(* ===== verification/SshSession.v ===== *)
(** * An SSH connection

    The state of [ServerSession] of [warpgate-protocol-ssh/src/server/session.rs], the events
    it handles, and what it sends to the client and towards the target; and the registry of
    its channels ([channel_registry.rs]), which holds the target's events back until a
    channel's opening is confirmed, with the operations and events exchanged with the target
    ([common.rs], [client/mod.rs]).

    The handlers run one after another in the connection's own task, so [self] is passed
    along by the monad [SshM], also when a handler fails; what they do to shared state is
    done in [M World].  Everything sent is kept in order in [ss_sent].  What a target
    connection answers to a command, and which events arrive before the answer, is a
    function of all that was sent. *)

From Stdlib Require Import ZArith Lia.
From stdpp Require Import base tactics gmap strings numbers option list sorting.
From S2P Require Import Prelude Hoare Types AuthState Selector Creds Entities Fixtures Domain.
From S2P Require Import Access Roles Credentials AuthStore DbAuth RateLimiting Sessions.

Local Open Scope Z_scope.

(** The number by which the client knows a channel. *)
Definition ServerChannelId : Type := Z.

(** ** Operations and events *)

Record PtyRequest : Type := {
  pty_term : string;
  pty_col_width : Z;
  pty_row_height : Z;
  pty_pix_width : Z;
  pty_pix_height : Z;
  pty_modes : list (Z * Z);
}.

Record DirectTCPIPParams : Type := {
  dt_host_to_connect : string;
  dt_port_to_connect : Z;
  dt_originator_address : string;
  dt_originator_port : Z;
}.

Record ForwardedTcpIpParams : Type := {
  ft_connected_address : string;
  ft_connected_port : Z;
  ft_originator_address : string;
  ft_originator_port : Z;
}.

Record X11Request : Type := {
  x11_single_conection : bool;
  x11_auth_protocol : string;
  x11_auth_cookie : string;
  x11_screen_number : Z;
}.

(** [ChannelOperation]. *)
Inductive ChannelOperation : Type :=
| OpenShell
| OpenDirectTCPIP (params : DirectTCPIPParams)
| OpenDirectStreamlocal (path : string)
| OpenX11 (address : string) (port : Z)
| RequestPty (request : PtyRequest)
| ResizePty (request : PtyRequest)
| RequestShell
| RequestEnv (name value : string)
| RequestExec (command : string)
| RequestX11 (request : X11Request)
| OpAgentForward
| RequestSubsystem (name : string)
| OpData (data : list Z)
| OpExtendedData (data : list Z) (ext : Z)
| OpClose
| OpAbort
| OpEof
| OpSignal (signal : string).

(** [RCCommand] and [RCState]. *)
Inductive RCCommand : Type :=
| Connect (chain : list TargetSSHOptions)
| CheckHostKey (chain : list TargetSSHOptions) (requested_by : string)
| ChannelOp (channel : Uuid) (op : ChannelOperation)
| ForwardTCPIP (address : string) (port : Z)
| CancelTCPIPForward (address : string) (port : Z)
| StreamlocalForward (path : string)
| CancelStreamlocalForward (path : string)
| RcDisconnect.

Inductive RCState : Type := RcNotInitialized | RcConnecting | RcConnected | RcDisconnected.

Global Instance RCState_eq_dec : EqDecision RCState.
Proof. solve_decision. Defined.

(** [RCEvent]; an error is known by its kind and the reason shown to users. *)
Inductive RCEvent : Type :=
| EvState (state : RCState)
| EvOutput (channel : Uuid) (data : list Z)
| EvOpened (channel : Uuid)
| EvSuccess (channel : Uuid)
| EvChannelFailure (channel : Uuid)
| EvEof (channel : Uuid)
| EvClose (channel : Uuid)
| EvError (reason : string)
| EvExitStatus (channel : Uuid) (code : Z)
| EvExitSignal (channel : Uuid) (signal : string) (core_dumped : bool) (message lang : string)
| EvExtendedData (channel : Uuid) (data : list Z) (ext : Z)
| EvHostKeyMismatch (received_type received_key known_type known_key : string)
| EvConnectionError (authentication : bool) (reason : string)
| EvHopConnected
| EvDone
| EvHostKeyReceived (key host : string) (port : Z)
| EvHostKeyUnknown (algorithm key host : string) (port : Z)
| EvForwardedTcpIp (channel : Uuid) (params : ForwardedTcpIpParams)
| EvForwardedStreamlocal (channel : Uuid) (socket_path : string)
| EvForwardedAgent (channel : Uuid)
| EvX11 (channel : Uuid) (address : string) (port : Z).

(** [RCEvent::channel]. *)
Definition event_channel (e : RCEvent) : option Uuid :=
  match e with
  | EvOutput channel _ | EvSuccess channel | EvChannelFailure channel | EvEof channel
  | EvClose channel | EvExitStatus channel _ | EvExitSignal channel _ _ _ _
  | EvExtendedData channel _ _ => Some channel
  | EvState _ | EvError _ | EvHostKeyMismatch _ _ _ _ | EvConnectionError _ _ | EvHopConnected
  | EvOpened _ | EvDone | EvHostKeyReceived _ _ _ | EvHostKeyUnknown _ _ _ _
  | EvForwardedTcpIp _ _ | EvForwardedStreamlocal _ _ | EvForwardedAgent _ | EvX11 _ _ _ => None
  end.

(** ** The registry *)

(** [ChannelState] and [Channel]; the recordings attached to a channel are not looked at. *)
Inductive ChannelState : Type :=
| Opening (deferred : list RCEvent)
| Open (pty : bool).

Record Channel : Type := {
  ch_server_id : option ServerChannelId;
  ch_state : ChannelState;
  ch_pty_size : option PtyRequest;
}.
(** What [try_auth_eager] notes of an accepted user. *)
Definition accept_rest (step_up_ssh : option Z) (a : AcceptedAttempt) : SshM AuthResult :=
  _ ← modify (set_ss_authentication_type (Some "user"%string));
  _ ← (if bool_decide (KPublicKey ∈ aa_valid_kinds a) then
         now ← perform now_utc;
         modify (fun s => set_ss_step_up_recheck (Some now)
           (set_ss_step_up_pubkeys (Some (aa_matched_pubkey_ids a)) s))
       else mret tt);
  _ ← (if bool_decide (is_Some step_up_ssh) && proves_step_up a then
         each (aa_matched_pubkey_ids a) (fun pubkey_id =>
           now ← perform now_utc;
           ignored (perform (update_pubkey_last_sso_at pubkey_id now)))
       else mret tt);
  mret (Accepted (aa_info a)).

Definition accept_user (loc : nat) (resolved_target_name : string) (step_up_ssh : option Z)
    (a : AcceptedAttempt) : SshM AuthResult :=
  state ← perform (the_state loc);
  match from_auth_state state with
  | None => mret Rejected
  | Some identity =>
      authorized ← (if String.eqb resolved_target_name EmptyString then mret (Some None)
                    else found ← perform (authorize_for_target_by_name identity resolved_target_name);
                         mret (Some <$> found));
      match authorized with
      | None => mret Rejected
      | Some authorization =>
          _ ← modify (set_ss_authorized_identity (Some identity));
          _ ← auth_accept (aa_info a) authorization;
          accept_rest step_up_ssh a
      end
  end.

(** [try_auth_eager], for a user. *)
Definition resolve_default (target_name : string) : SshM string :=
  if String.eqb target_name EmptyString then
    config ← perform read_ssh_config;
    mret (default target_name (sc_default_target config))
  else mret target_name.

Definition first_verdict (loc : nat) (username : string) (credential : option AuthCredential)
    : SshM (option (AuthResult + AcceptedAttempt)) :=
  _ ← match credential with
      | Some credential => submit_and_note loc username credential
      | None => mret tt
      end;
  state ← perform (the_state loc);
  if needs_web_approval state then mret None
  else verdict ← attempt_verdict loc; mret (Some verdict).

Definition try_auth_user (username target_name : string) (credential : option AuthCredential)
    : SshM AuthResult :=
  lock ← perform (check_user_locked username);
  match lock with
  | Some _ => mret Rejected
  | None =>
      resolved_target_name ← resolve_default target_name;
      loc ← get_auth_state username target_name (credential ≫= rate_limited_credential_type);
      first ← hold_attempt loc (first_verdict loc username credential);
      verdict ← match first with
                | Some verdict => mret verdict
                | None =>
                    h ← gets ss_handle;
                    _ ← perform (apply_recorded_user_decision this_node (wh_user_session_id h));
                    _ ← perform (try_web_approval_bypass loc);
                    hold_attempt loc (attempt_verdict loc)
                end;
      match verdict with
      | inl other => mret other
      | inr a =>
          config ← perform read_ssh_config;
          passes ← step_up_passes (sc_step_up_interval_ssh config) a;
          if (passes : bool) then
            hold_attempt loc (accept_user loc resolved_target_name (sc_step_up_interval_ssh config) a)
          else
            _ ← perform (with_state loc (fun state => (require_step_up state, tt)));
            mret (Need {[KWebUserApproval]})
      end
  end.

(** [try_auth_eager], for a ticket. *)
Definition try_auth_ticket (secret : string) : SshM AuthResult :=
  ip ← gets ss_remote_ip;
  authorized ← perform (authorize_and_spend_ticket secret (Some ip) Ssh);
  match authorized with
  | None => mret Rejected
  | Some a =>
      _ ← auth_accept (az_user_info a) (Some a);
      _ ← modify (set_ss_authentication_type (Some "ticket"%string));
      mret (Accepted (az_user_info a))
  end.

Definition try_auth_eager (selector : AuthSelector) (credential : option AuthCredential)
    : SshM AuthResult :=
  ip ← gets ss_remote_ip;
  blocked ← perform (check_ip_blocked ip);
  match blocked with
  | Some _ => mret Rejected
  | None =>
      match selector with
      | SelUser username target_name => try_auth_user username target_name credential
      | SelTicket secret => try_auth_ticket secret
      end
  end.
(* ===== verification/SshLoginFacts.v ===== *)
(** * Logging in over SSH: the theorems

    What an accepted login went through while other tasks change the tables: the calculus for
    handlers, the parts of a request, and the requests of a connection in any order. *)

From Stdlib Require Import ZArith Lia Ascii.
From stdpp Require Import base tactics gmap strings numbers option list sorting.
From S2P Require Import Prelude Hoare Types AuthState Selector Policy Creds Entities Fixtures Domain.
From S2P Require Import LoginProtection Access Roles RoleFacts Credentials Tickets TicketLogin AuthStore.
From S2P Require Import AuthStoreFacts.
From S2P Require Import ApprovalRequests ApprovalGate DbAuth DbAuthFacts DbLogin StepUp RateLimiting Sessions.
From S2P Require Import SshSession SshLogin.

Local Open Scope Z_scope.

(** Others may change who may reach what. *)
Local Abbreviation flow := (flow_under anything).
Local Abbreviation flow_rely := (flow_rely_under anything).

(** ** Handlers *)

Section swp.
Context `{RusshModel}.
Implicit Types (e : Env World) (t : nat) (w : World) (s : ServerSession).

(** [swp e m Q t w s]: running the handler [m] for the session [s] ends as [Q] says, with
    the session it leaves and its result. *)
Definition swp {A} e (m : SshM A)
    (Q : nat -> World -> ServerSession -> result WarpgateError A -> Prop) t w s : Prop :=
  wp e (m s) (fun t' w' p => Q t' w' p.1 p.2) (fun _ _ => True) t w.

Lemma swp_ret {A} e (a : A) Q t w s : Q t w s (Ok a) -> swp e (mret a) Q t w s.
Proof. done. Qed.

Lemma swp_fail {A} e er Q t w s : Q t w s (Err er) -> swp e (fail (A:=A) er) Q t w s.
Proof. done. Qed.

Lemma swp_gets {A} e (f : ServerSession -> A) Q t w s : Q t w s (Ok (f s)) -> swp e (gets f) Q t w s.
Proof. done. Qed.

Lemma swp_modify e f Q t w s : Q t w (f s) (Ok tt) -> swp e (modify f) Q t w s.
Proof. done. Qed.

Lemma swp_bind {A B} e (m : SshM A) (f : A -> SshM B) Q t w s :
  swp e m (fun t' w' s' r => match r with
                             | Ok a => swp e (f a) Q t' w' s'
                             | Err er => Q t' w' s' (Err er)
                             end) t w s ->
  swp e (mbind f m) Q t w s.
Proof.
  unfold swp. intros Hm. apply wp_bind. eapply wp_mono; [exact Hm| |done].
  intros t' w' [s' [a|er]]; done.
Qed.

Lemma swp_perform {A} e (m : M World A) Q t w s :
  wp e m (fun t' w' a => Q t' w' s (Ok a)) (fun w' er => forall t', Q t' w' s (Err er)) t w ->
  swp e (perform m) Q t w s.
Proof.
  unfold swp, perform. intros Hm. apply wp_bind, wp_attempt. eapply wp_mono; [exact Hm|done|].
  intros w' er Hq t'. apply wp_ret, Hq.
Qed.

Lemma swp_hold {A} e loc (m : SshM A) Q t w s :
  swp (keeping loc e) m Q t w s -> swp e (hold_attempt loc m) Q t w s.
Proof. done. Qed.

Lemma swp_outcome {A} e (m : SshM A) Q t w s :
  swp e m (fun t' w' s' r => Q t' w' s' (Ok r)) t w s -> swp e (outcome_of m) Q t w s.
Proof. unfold swp, outcome_of. intros Hm. apply wp_bind. eapply wp_mono; [exact Hm|done|done]. Qed.

Lemma swp_mono {A} e (m : SshM A) (Q Q' : nat -> World -> ServerSession -> result WarpgateError A -> Prop) t w s :
  swp e m Q t w s -> (forall t' w' s' r, Q t' w' s' r -> Q' t' w' s' r) -> swp e m Q' t w s.
Proof. unfold swp. intros Hm HQ. eapply wp_mono; [exact Hm| |done]. intros ? ? ?. apply HQ. Qed.

Lemma swp_conj {A} e (m : SshM A) (Q Q' : nat -> World -> ServerSession -> result WarpgateError A -> Prop) t w s :
  swp e m Q t w s -> swp e m Q' t w s ->
  swp e m (fun t' w' s' r => Q t' w' s' r /\ Q' t' w' s' r) t w s.
Proof. unfold swp. intros H1 H2. eapply wp_mono; [exact (wp_conj _ _ _ _ _ _ _ _ H1 H2)|done|done]. Qed.

Lemma swp_run {A} e (m : SshM A) Q t w s t' w' s' r :
  swp e m Q t w s -> m s e t w = (t', w', Ok (s', r)) -> Q t' w' s' r.
Proof. unfold swp, wp. intros Hm Hr. by rewrite Hr in Hm. Qed.
End swp.

Ltac swp_step :=
  lazymatch goal with
  | |- swp _ (mret _) _ _ _ _ => apply swp_ret
  | |- swp _ (fail _) _ _ _ _ => apply swp_fail
  | |- swp _ (gets _) _ _ _ _ => apply swp_gets
  | |- swp _ (modify _) _ _ _ _ => apply swp_modify
  | |- swp _ (mbind _ _) _ _ _ _ => apply swp_bind
  | |- swp _ (perform _) _ _ _ _ => apply swp_perform
  | |- swp _ (hold_attempt _ _) _ _ _ _ => apply swp_hold
  | |- swp _ (outcome_of _) _ _ _ _ => apply swp_outcome
  | |- swp _ (ignored _) _ _ _ _ => unfold ignored
  end.

(** *** What every handler guarantees of shared state and of the session *)

Section guarantees.
Context `{RusshModel}.
Context (R : World -> World -> Prop) (T : ServerSession -> ServerSession -> Prop).
Context `{!PreOrder R} `{!PreOrder T}.
(* ===== verification/SshConnectFacts.v ===== *)
(** * From a selected target to a connection: the theorems

    The chain of jump hosts is exactly the one the targets describe; and a connection dials
    at most once, only for an account or a ticket that may use the target, and only when
    the target needed no approval or the administrator's gate opened. *)

From Stdlib Require Import ZArith Lia.
From stdpp Require Import base tactics gmap strings numbers option list.
From S2P Require Import Prelude Hoare Types AuthState Selector Creds Entities Fixtures Domain Tickets.
From S2P Require Import Access Roles RoleFacts Credentials TicketLogin AuthStore DbAuth DbAuthFacts DbLogin.
From S2P Require Import ApprovalRequests ApprovalGate ApprovalFacts RateLimiting Sessions.
From S2P Require Import LoginProtection SshSession SshLogin SshLoginFacts SshRounds SshConnect.

Local Open Scope Z_scope.

Local Abbreviation flow := (flow_under anything).
Local Abbreviation flow_rely := (flow_rely_under anything).

(** ** Jump hosts *)

(** The links from a target to the one that is dialled directly. *)
Inductive chain (lookup : Uuid -> option (option Uuid)) : Uuid -> list Uuid -> Prop :=
| chain_last id : lookup id = Some None -> chain lookup id [id]
| chain_next id jump ids :
    lookup id = Some (Some jump) -> chain lookup jump ids -> chain lookup id (id :: ids).

Lemma chain_det lookup id ids ids' : chain lookup id ids -> chain lookup id ids' -> ids = ids'.
Proof.
  intros Hc. revert ids'. induction Hc as [id Hl|id jump ids Hl Hc IH]; intros ids' Hc';
    inversion Hc'; simplify_eq; [done|]. f_equal. by apply IH.
Qed.

(** From any of its members a chain goes on as it does there. *)
Lemma chain_member lookup id ids x :
  chain lookup id ids -> x ∈ ids -> exists rest, chain lookup x rest /\ (length rest <= length ids)%nat.
Proof.
  induction 1 as [id Hl|id jump ids Hl Hc IH]; intros Hx.
  - apply list_elem_of_singleton in Hx as ->. exists [id]. by split; [constructor|].
  - apply elem_of_cons in Hx as [->|Hx].
    + exists (id :: ids). by split; [econstructor|].
    + destruct (IH Hx) as (rest & Hr & Hle). exists rest. split; [done|]. simpl. lia.
Qed.

Lemma chain_NoDup lookup id ids : chain lookup id ids -> NoDup ids.
Proof.
  induction 1 as [id Hl|id jump ids Hl Hc IH]; [apply NoDup_singleton|].
  apply NoDup_cons. split; [|done]. intros Hin.
  destruct (chain_member _ _ _ _ Hc Hin) as (rest & Hr & Hle).
  assert (rest = id :: ids) as -> by (eapply chain_det; [exact Hr|by econstructor]). simpl in Hle. lia.
Qed.

Lemma chain_head lookup id ids : chain lookup id ids -> id ∈ ids.
Proof. destruct 1; set_solver. Qed.

Lemma chain_loop_exact lookup (known : gset Uuid) fuel visited ids current :
  (forall id, is_Some (lookup id) -> id ∈ known) -> visited ⊆ known ->
  (S (size known) <= fuel + size visited)%nat ->
  exists r, chain_loop fuel lookup visited ids current = Some r /\
    match r, current with
    | Ok out, None => out = ids
    | Ok out, Some id => exists l, chain lookup id l /\ out = ids ++ l /\ forall x, x ∈ l -> x ∉ visited
    | Err _, None => False
    | Err error, Some id => error = InconsistentState /\ forall l, chain lookup id l -> exists x, x ∈ l /\ x ∈ visited
    end.
Proof.
  intros Hk. revert visited ids current. induction fuel as [|fuel IH]; intros visited ids current Hv Hf.
  { apply subseteq_size in Hv. lia. }
  destruct current as [id|]; [|by eexists]. cbn [chain_loop]. case_bool_decide as Hid.
  { eexists. split; [done|]. split; [done|]. intros l Hl. exists id. split; [by eapply chain_head|done]. }
  destruct (lookup id) as [jump|] eqn:El.
  2: { eexists. split; [done|]. split; [done|]. intros l Hl. inversion Hl; congruence. }
  destruct (IH ({[id]} ∪ visited) (ids ++ [id]) jump) as (r & Hr & Hspec).
  { assert (id ∈ known) by by apply Hk. set_solver. }
  { rewrite size_union, size_singleton by set_solver. lia. }
  exists r. split; [done|]. destruct r as [out|er], jump as [jump|].
  - destruct Hspec as (l & Hl & -> & Hd). exists (id :: l). split; [by econstructor|].
    split; [by rewrite <- app_assoc|]. set_solver.
  - subst out. exists [id]. split; [by constructor|]. split; [done|]. set_solver.
  - destruct Hspec as [-> Hspec]. split; [done|].
    intros l Hl. inversion Hl; simplify_eq. destruct (Hspec _ ltac:(eassumption)) as (x & Hx & Hin).
    pose proof (chain_NoDup _ _ _ Hl) as [Hni _]%NoDup_cons. exists x. set_solver.
  - done.
Qed.

Lemma size_list_to_set_le (l : list Uuid) : (size (list_to_set l : gset Uuid) <= length l)%nat.
Proof.
  induction l as [|x l IH]; simpl; [done|]. rewrite size_union_alt, size_singleton.
  assert (list_to_set l ∖ {[x]} ⊆ (list_to_set l : gset Uuid)) as Hs%subseteq_size by set_solver. lia.
Qed.

Lemma find_target_known targets id t : find_target targets id = Some t -> ta_id t = id /\ t ∈ targets.
Proof.
  intros [Hin Hid]%List.find_some. apply bool_decide_eq_true in Hid. by rewrite list_elem_of_In.
Qed.

Lemma resolve_hosts targets username lookup ids id :
  lookup = chain_lookup targets -> chain lookup id ids ->
  exists hosts, collect_results (map (resolve_host targets username) ids) = Ok hosts /\
    Forall2 (fun id host => resolve_host targets username id = Ok host) ids hosts.
Proof.
  intros ->. assert (forall id, is_Some (chain_lookup targets id) ->
    exists host, resolve_host targets username id = Ok host) as Hhost.
  { intros i [j Hj]. unfold chain_lookup, resolve_host in *. destruct (find_target targets i) as [t|]; [|done].
    simpl in *. destruct (extract_ssh (ta_options t)) as [o|]; [|done]. by eexists. }
  induction 1 as [i Hl|i jump ids Hl Hc IH]; (destruct (Hhost i) as [host Hh]; [by eexists|]); simpl; rewrite Hh.
  - exists [host]. split; [done|]. by repeat constructor.
  - destruct IH as (hosts & -> & Hall). exists (host :: hosts). split; [done|]. by constructor.
Qed.

(** C25: the hosts that are dialled are exactly the chain the listed targets describe:
    the loop over the links ends, after at most one round more than there are targets, also
    where they go round in a circle; it gives the links from the target to its last jump
    host, none of them twice, each with the options of its row, the last jump host first;
    and it fails, with an inconsistent state, exactly if no chain exists, as the links lead to
    something that is no SSH target or go round in a circle. *)
Theorem jump_chain_is_exact targets id username :
  match chain_of targets id username with
  | Some (Ok hosts) => exists ids, chain (chain_lookup targets) id ids /\ NoDup ids /\
      Forall2 (fun id host => resolve_host targets username id = Ok host) ids (rev hosts)
  | Some (Err error) => error = InconsistentState /\ forall ids, ~ chain (chain_lookup targets) id ids
  | None => False
  end.
Proof.
  unfold chain_of, resolve_chain_ids.
  destruct (chain_loop_exact (chain_lookup targets) (list_to_set (map ta_id targets))
    (S (length targets)) ∅ [] (Some id)) as (r & -> & Hspec).
  - intros i [j Hj]. unfold chain_lookup in Hj. destruct (find_target targets i) as [t|] eqn:Ef; [|done].
    apply find_target_known in Ef as [<- Ht]. by apply elem_of_list_to_set, list_elem_of_fmap_2.
  - set_solver.
  - rewrite size_empty. pose proof (size_list_to_set_le (map ta_id targets)) as Hs. rewrite length_map in Hs. lia.
  - destruct r as [out|er].
    + destruct Hspec as (ids & Hc & -> & _). simpl.
      destruct (resolve_hosts targets username _ ids id eq_refl Hc) as (hosts & -> & Hall).
      exists ids. split; [done|]. split; [by eapply chain_NoDup|]. by rewrite rev_involutive.
    + destruct Hspec as [-> Hspec]. split; [done|]. intros ids Hc. destruct (Hspec ids Hc) as (x & _ & Hx). set_solver.
Qed.

(** ** What is dialled *)

Section dial.
Context `{NetModel} `{CaseModel} `{HashModel} `{VerifyModel} `{RusshModel}.
Variable this_node : Uuid.
Variable target_gone : list Sent -> bool.

(** What happens to a selection: a request of the client that needs the target, the menu,
    and the administrator's gate, whose task ends or is cancelled. *)
Inductive SelectionEvent : Type :=
| SeConnect
| SeMenu (action : MenuEvent)
| SePending
| SeGateEnds (gate : nat)
| SeGateCancelled.

Definition gates (sent : list Sent) : list (TargetAuthorization * option nat) :=
  omap (fun x => match x with GateStarted a attempt_loc => Some (a, attempt_loc) | _ => None end) sent.

Definition on_selection (fuel : nat) (ev : SelectionEvent) : SshM unit :=
  match ev with
  | SeConnect => maybe_connect_remote target_gone
  | SeMenu action => handle_menu_event target_gone action
  | SePending => admin_approval_pending
  | SeGateEnds gate =>
      self ← gets id;
      match gates (ss_sent self) !! gate with
      | None => mret tt
      | Some (a, attempt_loc) =>
          decided ← perform (admin_approval_gate this_node fuel a attempt_loc
                      (wh_user_session_id (ss_handle self)) (ss_remote_ip self));
          match decided with
          | None => mret tt
          | Some approved => admin_approval_resolved target_gone approved
          end
      end
  | SeGateCancelled => admin_approval_resolved target_gone None
  end.

Definition run_selection (fuel : nat) (evs : list SelectionEvent) : SshM unit :=
  each evs (fun ev => ignored (on_selection fuel ev)).

Definition is_connect (x : Sent) : bool :=
  match x with ToTarget (Connect _) => true | _ => false end.

Definition weighty (x : Sent) : bool :=
  match x with ToTarget (Connect _) | GateStarted _ _ => true | _ => false end.

(** Output to the client, and the end of a connection. *)
Record harmless (s s' : ServerSession) : Prop := {
  hl_peer : peer s s';
  hl_identity : ss_authorized_identity s' = ss_authorized_identity s;
  hl_target : ss_target s' = ss_target s;
  hl_state : ss_rc_state s' = ss_rc_state s;
  hl_sent : List.filter weighty (ss_sent s') = List.filter weighty (ss_sent s);
}.

#[local] Instance harmless_preorder : PreOrder harmless.
Proof.
  split; [by intros s; split|]. intros x y z [(? & ? & ?) ? ? ? ?] [(? & ? & ?) ? ? ? ?].
  split; [repeat split|..]; congruence.
Qed.

Lemma harmless_send x s : weighty x = false -> harmless s (set_ss_sent (ss_sent s ++ [x]) s).
Proof.
  intros Hx. split; try done. simpl. rewrite List.filter_app. simpl. by rewrite Hx, app_nil_r.
Qed.

Ltac quiet_sends := unfold write_client, send; sguar_steps; try (intros ?; by apply harmless_send); try done; try apply _.

Lemma harmless_output text : sguar flow harmless (emit_pty_output text).
Proof. unfold emit_pty_output. quiet_sends. Qed.

Lemma harmless_request : sguar flow harmless request_disconnect.
Proof. unfold request_disconnect. quiet_sends. Qed.

Lemma harmless_disconnect : sguar flow harmless disconnect_server.
Proof.
  unfold disconnect_server. quiet_sends.
Qed.
Section connection.
(** A connection that was let in with [w0] and [s0]; [acc] is what the tables hold at each
    step. *)
Variables (acc : nat -> World) (e : Env World) (w0 : World) (s0 : ServerSession).
Hypothesis Hrely : flow_rely e.
Hypothesis Hacc : scheduled acc e.

(** The authorization a selection carries. *)
Definition selection_of (sel : TargetSelection) : option TargetAuthorization :=
  match sel with
  | TargetPendingApproval a => Some a
  | TargetFound ad => let '(MkApproved a) := ad_approved ad in Some a
  | _ => None
  end.

(** It came with the login, or from the menu of an account that a role links to the target. *)
Definition entitled (a : TargetAuthorization) : Prop :=
  selection_of (ss_target s0) = Some a \/
  exists identity, ss_authorized_identity s0 = Some identity /\
    az_user_info a = id_user_info identity /\ narrow Ssh a = Ok a /\
    reaches acc e (ui_id (az_user_info a)) (ta_id (az_target a)).

(** The administrator's gate opened for this connection, with the parameters and the time of
    one moment. *)
Definition gate_opened (a : TargetAuthorization) (w : World) : Prop :=
  exists k c, gc_remote_ip c = Some (ss_remote_ip s0) /\
    gate_reason (parameters (acc k)) (env_now e (S k)) a (wh_user_session_id (ss_handle s0)) c w.

(** The target session was started with the login or from the menu, or the gate opened. *)
Definition cleared (a : TargetAuthorization) (w : World) : Prop :=
  (exists ad, ss_target s0 = TargetFound ad /\ ad_approved ad = MkApproved a) \/
  (exists t1 w1 t2 w2 ad, flow w0 w1 /\
     start_target_session (ss_handle s0) a e t1 w1 = (t2, w2, Ok (Started ad))) \/
  gate_opened a w.

(** The chain of the target, by the targets as they were listed at one moment. *)
Definition listed (w : World) : result WarpgateError (list Target) :=
  collect_results (map target_try_from (order_by_name t_name (targets w))).

Definition dialled (a : TargetAuthorization) (hops : list TargetSSHOptions) : Prop :=
  exists k targets hosts, listed (acc k) = Ok targets /\
    chain_of targets (ta_id (az_target a)) (Some (ui_username (az_user_info a))) = Some (Ok hosts) /\
    hops = map rh_ssh_options hosts.

Definition sent_ok (w : World) (x : Sent) : Prop :=
  match x with
  | GateStarted a _ => entitled a
  | ToTarget (Connect hops) => exists a, entitled a /\ cleared a w /\ dialled a hops
  | _ => True
  end.

Definition target_ok (w : World) (sel : TargetSelection) : Prop :=
  forall a, selection_of sel = Some a -> entitled a /\ (forall ad, sel = TargetFound ad -> cleared a w).

Definition connects (s : ServerSession) : nat := count is_connect (List.filter weighty (ss_sent s)).

Record ready (w : World) (s : ServerSession) : Prop := {
  rd_flow : flow w0 w;
  rd_peer : peer s0 s;
  rd_identity : ss_authorized_identity s = ss_authorized_identity s0;
  rd_target : target_ok w (ss_target s);
  rd_sent : Forall (sent_ok w) (List.filter weighty (ss_sent s));
  rd_once : (connects s <= if bool_decide (ss_rc_state s = RcNotInitialized) then 0 else 1)%nat;
}.

Lemma cleared_flow a w w' : cleared a w -> flow w w' -> cleared a w'.
Proof.
  intros [Hc|[Hc|Hc]] Hf; [by left|by right; left|right; right].
  destruct Hc as (k & c & Hip & Hr). exists k, c. split; [done|].
  eapply gate_reason_stable; [apply Hf|done].
Qed.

--

__Required action__: Once the line with "- set_solver." is found in the records above, print exactly that line and every line after it through the line with "decided ← perform".

__Reply__:
  - set_solver.
  - rewrite size_empty. pose proof (size_list_to_set_le (map ta_id targets)) as Hs. rewrite length_map in Hs. lia.
  - destruct r as [out|er].
    + destruct Hspec as (ids & Hc & -> & _). simpl.
      destruct (resolve_hosts targets username _ ids id eq_refl Hc) as (hosts & -> & Hall).
      exists ids. split; [done|]. split; [by eapply chain_NoDup|]. by rewrite rev_involutive.
    + destruct Hspec as [-> Hspec]. split; [done|]. intros ids Hc. destruct (Hspec ids Hc) as (x & _ & Hx). set_solver.
Qed.

(** ** What is dialled *)

Section dial.
Context `{NetModel} `{CaseModel} `{HashModel} `{VerifyModel} `{RusshModel}.
Variable this_node : Uuid.
Variable target_gone : list Sent -> bool.

(** What happens to a selection: a request of the client that needs the target, the menu,
    and the administrator's gate, whose task ends or is cancelled. *)
Inductive SelectionEvent : Type :=
| SeConnect
| SeMenu (action : MenuEvent)
| SePending
| SeGateEnds (gate : nat)
| SeGateCancelled.

Definition gates (sent : list Sent) : list (TargetAuthorization * option nat) :=
  omap (fun x => match x with GateStarted a attempt_loc => Some (a, attempt_loc) | _ => None end) sent.

Definition on_selection (fuel : nat) (ev : SelectionEvent) : SshM unit :=
  match ev with
  | SeConnect => maybe_connect_remote target_gone
  | SeMenu action => handle_menu_event target_gone action
  | SePending => admin_approval_pending
  | SeGateEnds gate =>
      self ← gets id;
      match gates (ss_sent self) !! gate with
      | None => mret tt
      | Some (a, attempt_loc) =>
          decided ← perform (admin_approval_gate this_node fuel a attempt_loc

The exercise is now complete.